(* ===== verification/ServingProperties.v ===== *)
(** * Properties of the serving processes

    The engine core's process and its clients in the server's process: every
    request is answered, a shutdown ends the core, and neither a death nor a
    stop leaves anyone waiting. *)


From S2P Require Import Prelude Output Sequence BlockManager BlockManagerFacts Policy KVBase Scheduler Lifecycle.
From S2P Require Import SchedulerInv SchedulerSteps ScheduleFacts AdmitFacts LaunchFacts ReconcileFacts.
From S2P Require Import SchedulerReach NixlConnector OutputProcessor Frames Metrics SpecDecode Engine EngineFacts.
From S2P Require Import Core CoreClient AsyncLLM Instances.
(** ** The engine behind the core

    [LLMEngine] implements the core's interface, as [make_engine] builds it,
    and the composition: a core serving this engine answers what it takes and
    stops when asked. *)


Section Service.
Context `{SeqSettings} `{!SettingsOk} `{SetOrder} `{TokenizerLaws}.
Context {Q C R : Type} `{SchedulingPolicyLaws Q} `{KVConnectorLaws C} `{!KVConnectorFrame C}.
Context (spec : option Z) `{!ModelRunner R} `{!ModelRunnerLaws R spec}.
Variable clock : nat -> Qc.
Variable encode : string -> list Z.
Variable model_validate : gmap string pyval -> option (string * string).
(** [Metrics.render]: the exposition format is library code. *)
Variable render : Metrics -> string.
Local Abbreviation Eng := (@LLMEngine _ Q C R).

Local Instance LLMEngine_ops : EngineOps Eng := {|
  eng_add_request prompt sp rid := engine_add_request clock encode model_validate (inr prompt) sp (Some rid);
  eng_abort_request rid reason := engine_abort_request clock rid reason;
  eng_step := step clock;
  eng_is_finished := engine_is_finished;
  eng_render_metrics e := render (e_metrics e) |}.

(** What [m] raises is an [Exception]. *)
Definition raises_exceptions {S A} (m : M S A) : Prop := forall s x s', m s = (inl x, s') -> is_Exception x = true.

Lemma raises_bind {S A B} (m : M S A) (k : A -> M S B) :
  raises_exceptions m -> (forall a, raises_exceptions (k a)) -> raises_exceptions (bind m k).
Proof.
  intros Hm Hk s x s'. unfold bind. destruct (m s) as [[y|a] s1] eqn:Hms; [|apply Hk].
  intros [= <- <-]. by apply (Hm s y s1).
Qed.

Lemma raises_zoom {S T A} (get : S -> T) put (m : M T A) : raises_exceptions m -> raises_exceptions (zoom get put m).
Proof.
  intros Hm s x s'. unfold zoom. destruct (m (get s)) as [[y|a] t'] eqn:Hms; [|done].
  intros [= <- _]. by apply (Hm (get s) y t').
Qed.

Lemma raises_ret {S A} (a : A) : raises_exceptions (ret (S := S) a).
Proof. by intros s x s' [=]. Qed.
Lemma raises_gets {S A} (f : S -> A) : raises_exceptions (gets f).
Proof. by intros s x s' [=]. Qed.
Lemma raises_modify {S} (f : S -> S) : raises_exceptions (modify f).
Proof. by intros s x s' [=]. Qed.
Lemma raises_raise {S A} e : is_Exception e = true -> raises_exceptions (raise (S := S) (A := A) e).
Proof. by intros He s x s' [= <- _]. Qed.
Lemma raises_or_fail {S A} (r : exn + A) :
  (forall e, r = inl e -> is_Exception e = true) -> raises_exceptions (or_fail (S := S) r).
Proof. destruct r as [e|a]; intros He; [apply raises_raise; auto | apply raises_ret]. Qed.

Lemma add_raises : raises_exceptions (on_sched (Q := Q) (C := C) (R := R) (perf_counter clock)) /\
  forall s, raises_exceptions (on_sched (Q := Q) (C := C) (R := R) (add s)).
Proof.
  split; [|intros s]; apply raises_zoom.
  - unfold perf_counter. repeat first [apply raises_bind; [|intros] | apply raises_gets | apply raises_modify | apply raises_ret].
  - unfold add. apply raises_bind; [apply raises_gets|]. intros x.
    destruct (_ || _); [by apply raises_raise | apply raises_modify].
Qed.

#[local] Instance LLMEngine_ops_laws : EngineOpsLaws Eng.
Proof.
  constructor. intros prompt sp rid. cbn [eng_add_request LLMEngine_ops]. unfold engine_add_request.
  fold (raises_exceptions (S := Eng) (A := string)).
  apply raises_bind; [apply raises_gets|]. intros c.
  apply raises_bind.
  { apply raises_or_fail. intros e He. by apply validate_request_error in He as [m ->]. }
  intros _. apply raises_bind; [apply raises_gets|]. intros n.
  apply raises_bind; [apply raises_modify|]. intros _.
  apply raises_bind; [apply add_raises|]. intros now.
  apply raises_bind.
  { apply raises_or_fail. intros e. destruct prompt as [|t prompt].
    - rewrite new_Sequence_empty. by intros [= <-].
    - destruct (new_Sequence_spec n now (t :: prompt) (Some sp) (Some rid)) as (s & -> & _); [done | intros [=]]. }
  intros s. apply raises_bind; [apply add_raises|]. intros _.
  apply raises_bind; [apply raises_zoom, raises_modify|]. intros _.
  apply raises_bind; [|intros; apply raises_ret]. unfold on_processor.
  apply raises_bind; [apply raises_gets|]. intros [p|]; [apply raises_zoom, raises_modify | apply raises_ret].
Qed.

(** The strict model accepts only what the connector reads, and the worker
    reports only loads in progress. *)
Hypothesis checked_params : forall d kv,
  check_kv_transfer_params model_validate (PDict (map_to_list d)) d kv = None -> kv_ok (Some d).
Hypothesis no_params : kv_ok None.
Hypothesis worker_reports : forall e : Eng, EngInv spec e -> StepReportsOk clock e.

Lemma LLMEngine_safe : EngineSafe (EngInv spec (Q := Q) (C := C) (R := R)) SamplingParamsOk.
Proof.
  split_and!.
  - intros prompt sp rid e He Hsp. cbn [eng_add_request LLMEngine_ops].
    pose proof (add_request_spec spec clock encode model_validate checked_params no_params (inr prompt) sp (Some rid) e He Hsp) as Ha.
    destruct (engine_add_request _ _ _ _ _ _ _) as [[x|r] e']; [exists (inl x), e' | exists (inr r), e']; split; try done; apply Ha.
  - intros rid reason e He. wp_call (abort_request_spec spec clock rid reason e He). by intros b e' [? _].
  - intros e He _. wp_call (step_spec spec clock e He (worker_reports e He)). by intros r e' [? _].
Qed.

(** The process: it serves until the shutdown among the messages. *)
Lemma core_serves survives repr gone fuel e arrivals :
  EngInv spec e -> Forall (known SamplingParamsOk) (concat arrivals) -> MsgShutdown ∈ concat arrivals ->
  length (concat arrivals) < fuel -> S (length arrivals) < fuel ->
  exists c taken left_, run_engine_core survives repr gone fuel (inr e) arrivals = (Ready, Some c) /\
    core_running c = false /\ concat arrivals = taken ++ left_ /\ Answers taken (core_output c).
Proof.
  intros He Hk Hs Hf Ha. cbn [run_engine_core].
  pose proof (core_run_stops survives repr gone (EngInv spec) SamplingParamsOk LLMEngine_safe fuel
    (new_EngineCore e arrivals)) as Hr.
  pose proof (proto_run survives repr gone fuel (new_EngineCore e arrivals)) as Hp. unfold wp in Hr.
  destruct (core_run survives repr gone fuel (new_EngineCore e arrivals)) as [[x|u] c].
  - destruct Hr; [by split_and!; [| |right] | done | done | done].
  - destruct (Hp (inr u) c eq_refl) as (taken & sent & Htk & Hout & Hans).
    exists c, taken, (pending c). split_and!; [done | | exact Htk | by rewrite Hout].
    apply Hr; [by split_and!; [| |right] | done | done | done].
Qed.

End Service.

Section CoreServes.
Context `{SeqSettings} `{!SettingsOk} `{SetOrder} `{TokenizerLaws}.
Context {Q C R : Type} `{SchedulingPolicyLaws Q} `{KVConnectorLaws C} `{!KVConnectorFrame C}.
Context (spec : option Z) `{!ModelRunner R} `{!ModelRunnerLaws R spec}.
Variable clock : nat -> Qc.
Variable encode : string -> list Z.
Variable model_validate : gmap string pyval -> option (string * string).
Variable render : Metrics -> string.
Local Existing Instance LLMEngine_ops.
Local Abbreviation Eng := (@LLMEngine _ Q C R).

(** C19. A core process serving the engine, given a shutdown among the messages
    its client sends, runs to a clean end: it acknowledges every request it
    takes, once and in order, answers every metrics call, and never reports a
    death. *)
Theorem core_answers_until_shutdown survives repr gone fuel (e : Eng) arrivals :
  (forall d kv, check_kv_transfer_params model_validate (PDict (map_to_list d)) d kv = None -> kv_ok (Some d)) ->
  kv_ok None -> (forall e : Eng, EngInv spec e -> StepReportsOk clock e) ->
  EngInv spec e -> Forall (known SamplingParamsOk) (concat arrivals) -> MsgShutdown ∈ concat arrivals ->
  length (concat arrivals) < fuel -> S (length arrivals) < fuel ->
  exists c taken left_,
    run_engine_core (H := LLMEngine_ops clock encode model_validate render)
      survives repr gone fuel (inr e) arrivals = (Ready, Some c) /\
    core_running c = false /\ concat arrivals = taken ++ left_ /\ Answers taken (core_output c).
Proof. intros. by apply (core_serves spec). Qed.

End CoreServes.

Section Clients.
Context `{TokenizerLaws}.
Variable repr_exn : exn -> string.
Variable encode : string -> list Z.

(** C20. In every state the server's engine reaches, by requests, cancels,
    messages, process exits, aborts, metrics calls and stops in any order, a
    dead or stopped core leaves no coroutine waiting on it, every stream of a
    dead or stopped engine has ended, and the death is announced at most once.
    After a stop from another thread, whose callback the loop has yet to run,
    the streams end with that callback, whatever ran in between. *)
Theorem no_one_waits_on_a_dead_core has_tokenizer s :
  rtc (sys_step repr_exn encode) (initial has_tokenizer) s ->
  (closed (al_core (sys_llm s)) ->
     (forall t, t ∈ sys_adds s -> fut_done (outcome_of (sys_llm s) (at_future t)) = true) /\
     (forall n a, (n, a) ∈ sys_calls s -> fut_done (outcome_of (sys_llm s) a) = true)) /\
  (is_dead (sys_llm s) || al_stopped (sys_llm s) = true ->
     (al_closing (sys_llm s) = false -> forall a q, streams (al_processor (sys_llm s)) !! a = Some q -> ended q) /\
     forall a q, streams (al_processor (run_scheduled (sys_llm s))) !! a = Some q -> ended q) /\
  al_deaths (sys_llm s) <= 1.
Proof.
  intros Hr. destruct (sys_inv_no_hang s) as (H1 & H2 & H3); [by eapply sys_inv_reachable|]. split_and!; [exact H1| |exact H3].
  intros Hd. split; [|by apply H2]. intros Hc a q Hq. apply (H2 Hd a q). unfold run_scheduled. by rewrite Hc.
Qed.

(** C21. Once the core has died, the output handler's turns, at most one per
    queued item, deliver the death to the engine, unless a stop is already
    ending the streams. *)
Theorem death_reaches_the_streams has_tokenizer s :
  rtc (sys_step repr_exn encode) (initial has_tokenizer) s ->
  al_handling (sys_llm s) = true -> al_closing (sys_llm s) = false -> is_Some (cl_error (al_core (sys_llm s))) ->
  exists n s', n <= length (cl_outputs (al_core (sys_llm s))) /\ nsteps handle_turn n s s' /\
    is_dead (sys_llm s') = true /\
    forall a q, streams (al_processor (sys_llm s')) !! a = Some q -> ended q.
Proof.
  intros Hr Hh Hcl He.
  destruct (death_delivered s) as (n & s' & Hn & Hs & Hi & Hd & Hc); [by eapply sys_inv_reachable | done | done | done|].
  exists n, s'. split_and!; [done | done | done|]. intros a q Hq.
  destruct (sys_inv_no_hang s' Hi) as (_ & He' & _). apply (He' ltac:(by rewrite Hd) a q). unfold run_scheduled. by rewrite Hc.
Qed.

End Clients.

(** ** Witnesses *)

Import Demo.

(** The unit runner's worker reports nothing. *)
Lemma worker_reports (e : Eng) : EngInv None e -> StepReportsOk clock e.
Proof.
  intros _. unfold StepReportsOk, ReportsOk. destruct (async_scheduling (e_config e)); [|intros stepped e1 _];
    intros o x1 m report r' _ _ [= <- _] r Hr; exfalso; revert Hr; cbn; set_solver.
Qed.

Definition text_of (e : exn) : string := "error".

(** Two adds, the second with a token the vocabulary lacks, then a shutdown. *)
Definition messages : list (list InMessage) :=
  [[MsgAdd "a" [5%Z] params]; []; [MsgAdd "b" [500%Z] params; MsgShutdown]].

Lemma core_answers_until_shutdown_witness :
  exists c taken left_,
    run_engine_core (H := LLMEngine_ops clock encode_text model_validate (fun _ => ""))
      (fun _ => true) text_of (fun _ => false) 10 (inr engine0) messages = (Ready, Some c) /\
    core_running c = false /\ concat messages = taken ++ left_ /\ Answers taken (core_output c).
Proof.
  apply (core_answers_until_shutdown None clock encode_text model_validate (fun _ => "")).
  - exact checked.
  - exact no_kv_ok.
  - exact worker_reports.
  - exact engine0_inv.
  - repeat first [apply Forall_nil_2 | apply Forall_cons_2]; cbn; try exact params_ok; exact I.
  - cbn. apply list_elem_of_further, list_elem_of_further, list_elem_of_here.
  - cbn. lia.
  - cbn. lia.
Defined.

(** A request is admitted; then the core's process exits. *)
Definition sys1 : System :=
  let p := al_add_begin text_of encode_text (inr [5%Z]) params "a" (sys_llm (initial true)) in
  {| sys_llm := p.2; sys_adds := [{| at_request := "a"; at_future := 0; at_stream := 0; at_cancelled := false |}];
     sys_calls := []; sys_used := {["a"]} ∪ ∅ |}.

Definition sys2 : System :=
  with_llm ((sys_llm sys1) <| al_core ::= on_process_exit text_of "1" |>) sys1.

Lemma sys2_reachable : rtc (sys_step text_of encode_text) (initial true) sys2.
Proof.
  eapply rtc_l; [|apply rtc_once; apply step_exit].
  eapply (step_add text_of encode_text (inr [5%Z]) params "a" 0 0); [set_solver|]. vm_compute. reflexivity.
Defined.

(** Or another thread stops the engine. *)
Definition sys3 : System := with_llm (al_stop false (fun _ => true) (sys_llm sys1)) sys1.

Lemma sys3_reachable : rtc (sys_step text_of encode_text) (initial true) sys3.
Proof.
  eapply rtc_l; [|apply rtc_once; apply step_stop].
  eapply (step_add text_of encode_text (inr [5%Z]) params "a" 0 0); [set_solver|]. vm_compute. reflexivity.
Defined.

Lemma no_one_waits_on_a_dead_core_witness :
  length (sys_adds sys2) = 1 /\
  (forall t, t ∈ sys_adds sys2 -> fut_done (outcome_of (sys_llm sys2) (at_future t)) = true) /\
  al_closing (sys_llm sys3) = true /\ streams (al_processor (sys_llm sys3)) !! 0 = Some [] /\
  forall a q, streams (al_processor (run_scheduled (sys_llm sys3))) !! a = Some q -> ended q.
Proof.
  split; [reflexivity|]. split; [|split; [reflexivity|split; [reflexivity|]]].
  2: { destruct (no_one_waits_on_a_dead_core text_of encode_text true sys3 sys3_reachable) as (_ & Hs & _). apply Hs. reflexivity. }
  destruct (no_one_waits_on_a_dead_core text_of encode_text true sys2 sys2_reachable) as (Hc & _).
  destruct Hc as [Hc _]; [|exact Hc]. left. vm_compute. by eexists.
Defined.

Lemma death_reaches_the_streams_witness :
  exists n s', n <= 1 /\ nsteps handle_turn n sys2 s' /\ is_dead (sys_llm s') = true.
Proof.
  destruct (death_reaches_the_streams text_of encode_text true sys2 sys2_reachable) as (n & s' & Hn & Hs & Hd & _).
  - vm_compute. reflexivity.
  - vm_compute. reflexivity.
  - vm_compute. by eexists.
  - exists n, s'. split; [exact Hn|]. split; [exact Hs | exact Hd].
Defined.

**WHAT TO DO**
Above are some records. Copy each of their lines that holds the string "thread".

**EXERCISE RESULT**
    After a stop from another thread, whose callback the loop has yet to run,
(** Or another thread stops the engine. *)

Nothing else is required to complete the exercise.